Assignment. Below are the entries to retype; reproduce each one exactly.

------ Data for review

(** * SchedulingAgent: a shallow embedding of the scheduling core

    The development follows the two source files of the repository:

    - [src/api_modified_new.py]: [parse_user_query], [get_multi_user_events],
      [find_conflict_free_slot], [create_meeting], [cancel_meeting],
      [reschedule_meeting], [router], [agent_node];
    - [src/langchain_scheduler.py]: [get_combined_events],
      [parse_event_time], [find_common_free_slot].

    Modules of definitions: [FreeBusy] (the sort and the sweep), [Str] and
    [Re] (Python strings and the fragment of [re] in use), [Parser]
    ([parse_user_query]), [DateTime] (the day-of-week correction), [Actions]
    (the three actions over a calendar gateway), [Samples] (the claims in the
    words of the specification, and concrete inputs), [ReSpec] and
    [ActionsSpec] (vocabulary of the later statements), [Listing] (the two
    listings of events) and [Agent] (the two nodes of the workflow).  The
    theorems follow, in [FreeBusyFacts], [ParserFacts], [MatcherFacts],
    [DateTimeFacts] and [ActionsFacts], then in [ReFacts], [ParserMore],
    [FreeBusyMore], [DateTimeMore], [ActionsMore], [ListingFacts] and
    [AgentFacts].

    Conventions of the embedding.

    - An instant is an integer number of microseconds (the resolution of
      Python's [datetime]); [timedelta.total_seconds() >= 3600] is the
      comparison of the microsecond difference with [3600 * 10^6].
    - A datetime the gateway gives is held by its instant where the code
      reads aware datetimes only, and by a [datetime], aware or naive, where
      the code tells them apart ([parse_event_time]) or fails on their mix.
    - Python exceptions are values of [exn]; a computation that may raise has
      type [result A].  The actions catch [Exception] and return a string.
    - Strings are [string]s of ASCII characters; [str.lower], [str.strip] and
      the character classes of [re] are modelled on the ASCII range.
    - What lies outside the program (the clock, [dateutil.parser], the
      calendar gateway) is an argument of the functions that use it. *)

From Stdlib Require Import ZArith List Bool Lia String Ascii Sorted.
From Stdlib Require Import Permutation.
Import ListNotations.
Open Scope Z_scope.
(** * PageRank and random surfer (page_rank.py): a shallow embedding

    The Python module works on a [networkx.DiGraph] and on ordinary
    dictionaries.  Both keep insertion order, and the order matters for the
    solver (it rewrites the score dictionary while it walks over it), so
    dictionaries are association lists here and the graph is its adjacency
    dictionary in node order.  Python exceptions are an explicit result
    type.  Scores are taken in an arithmetic [Num]; the proofs instantiate
    it with the rationals [Qc] and the evaluations also with IEEE binary64
    ([PrimFloat]). *)

From Stdlib Require Import ZArith QArith Qcanon Lia Floats Uint63.
From stdpp Require Import base decidable list sorting gmap sets strings.

Local Open Scope Z_scope.

(** ** Exceptions *)

Inductive exn : Type :=
  | KeyError          (* d[k] on a missing key *)
  | IndexError        (* l[i] out of range *)
  | ValueError        (* random.randint on an empty range *)
  | ZeroDivisionError (* a / 0 *)
  | OverflowError     (* an int too large for a float *)
  | NetworkXError.    (* G.neighbors(n) on a node that is not in G *)

Inductive result (A : Type) : Type :=
  | Ok (a : A)
  | Raise (e : exn).
Arguments Ok {A} a.
Arguments Raise {A} e.

Definition bind {A B} (r : result A) (k : A -> result B) : result B :=
  match r with
  | Ok a => k a
  | Raise e => Raise e
  end.

Notation "x <- r ;; k" := (bind r (fun x => k))
  (at level 100, r at next level, right associativity).

(** A comprehension [[f(a) for a in l]]: stops at the first exception. *)
Fixpoint comprehension {A B} (f : A -> result B) (l : list A) : result (list B) :=
  match l with
  | [] => Ok []
  | a :: l' => b <- f a ;; bs <- comprehension f l' ;; Ok (b :: bs)
  end.

(** ** The graph: networkx.DiGraph *)

Definition node := Z.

------------

Solution below.
(** * SchedulingAgent: a shallow embedding of the scheduling core

    The development follows the two source files of the repository:

    - [src/api_modified_new.py]: [parse_user_query], [get_multi_user_events],
      [find_conflict_free_slot], [create_meeting], [cancel_meeting],
      [reschedule_meeting], [router], [agent_node];
    - [src/langchain_scheduler.py]: [get_combined_events],
      [parse_event_time], [find_common_free_slot].

    Modules of definitions: [FreeBusy] (the sort and the sweep), [Str] and
    [Re] (Python strings and the fragment of [re] in use), [Parser]
    ([parse_user_query]), [DateTime] (the day-of-week correction), [Actions]
    (the three actions over a calendar gateway), [Samples] (the claims in the
    words of the specification, and concrete inputs), [ReSpec] and
    [ActionsSpec] (vocabulary of the later statements), [Listing] (the two
    listings of events) and [Agent] (the two nodes of the workflow).  The
    theorems follow, in [FreeBusyFacts], [ParserFacts], [MatcherFacts],
    [DateTimeFacts] and [ActionsFacts], then in [ReFacts], [ParserMore],
    [FreeBusyMore], [DateTimeMore], [ActionsMore], [ListingFacts] and
    [AgentFacts].

    Conventions of the embedding.

    - An instant is an integer number of microseconds (the resolution of
      Python's [datetime]); [timedelta.total_seconds() >= 3600] is the
      comparison of the microsecond difference with [3600 * 10^6].
    - A datetime the gateway gives is held by its instant where the code
      reads aware datetimes only, and by a [datetime], aware or naive, where
      the code tells them apart ([parse_event_time]) or fails on their mix.
    - Python exceptions are values of [exn]; a computation that may raise has
      type [result A].  The actions catch [Exception] and return a string.
    - Strings are [string]s of ASCII characters; [str.lower], [str.strip] and
      the character classes of [re] are modelled on the ASCII range.
    - What lies outside the program (the clock, [dateutil.parser], the
      calendar gateway) is an argument of the functions that use it. *)

From Stdlib Require Import ZArith List Bool Lia String Ascii Sorted.
From Stdlib Require Import Permutation.
Import ListNotations.
Open Scope Z_scope.
(** * PageRank and random surfer (page_rank.py): a shallow embedding

    The Python module works on a [networkx.DiGraph] and on ordinary
    dictionaries.  Both keep insertion order, and the order matters for the
    solver (it rewrites the score dictionary while it walks over it), so
    dictionaries are association lists here and the graph is its adjacency
    dictionary in node order.  Python exceptions are an explicit result
    type.  Scores are taken in an arithmetic [Num]; the proofs instantiate
    it with the rationals [Qc] and the evaluations also with IEEE binary64
    ([PrimFloat]). *)

From Stdlib Require Import ZArith QArith Qcanon Lia Floats Uint63.
From stdpp Require Import base decidable list sorting gmap sets strings.

Local Open Scope Z_scope.

(** ** Exceptions *)

Inductive exn : Type :=
  | KeyError          (* d[k] on a missing key *)
  | IndexError        (* l[i] out of range *)
  | ValueError        (* random.randint on an empty range *)
  | ZeroDivisionError (* a / 0 *)
  | OverflowError     (* an int too large for a float *)
  | NetworkXError.    (* G.neighbors(n) on a node that is not in G *)

Inductive result (A : Type) : Type :=
  | Ok (a : A)
  | Raise (e : exn).
Arguments Ok {A} a.
Arguments Raise {A} e.

Definition bind {A B} (r : result A) (k : A -> result B) : result B :=
  match r with
  | Ok a => k a
  | Raise e => Raise e
  end.

Notation "x <- r ;; k" := (bind r (fun x => k))
  (at level 100, r at next level, right associativity).

(** A comprehension [[f(a) for a in l]]: stops at the first exception. *)
Fixpoint comprehension {A B} (f : A -> result B) (l : list A) : result (list B) :=
  match l with
  | [] => Ok []
  | a :: l' => b <- f a ;; bs <- comprehension f l' ;; Ok (b :: bs)
  end.

(** ** The graph: networkx.DiGraph *)

Definition node := Z.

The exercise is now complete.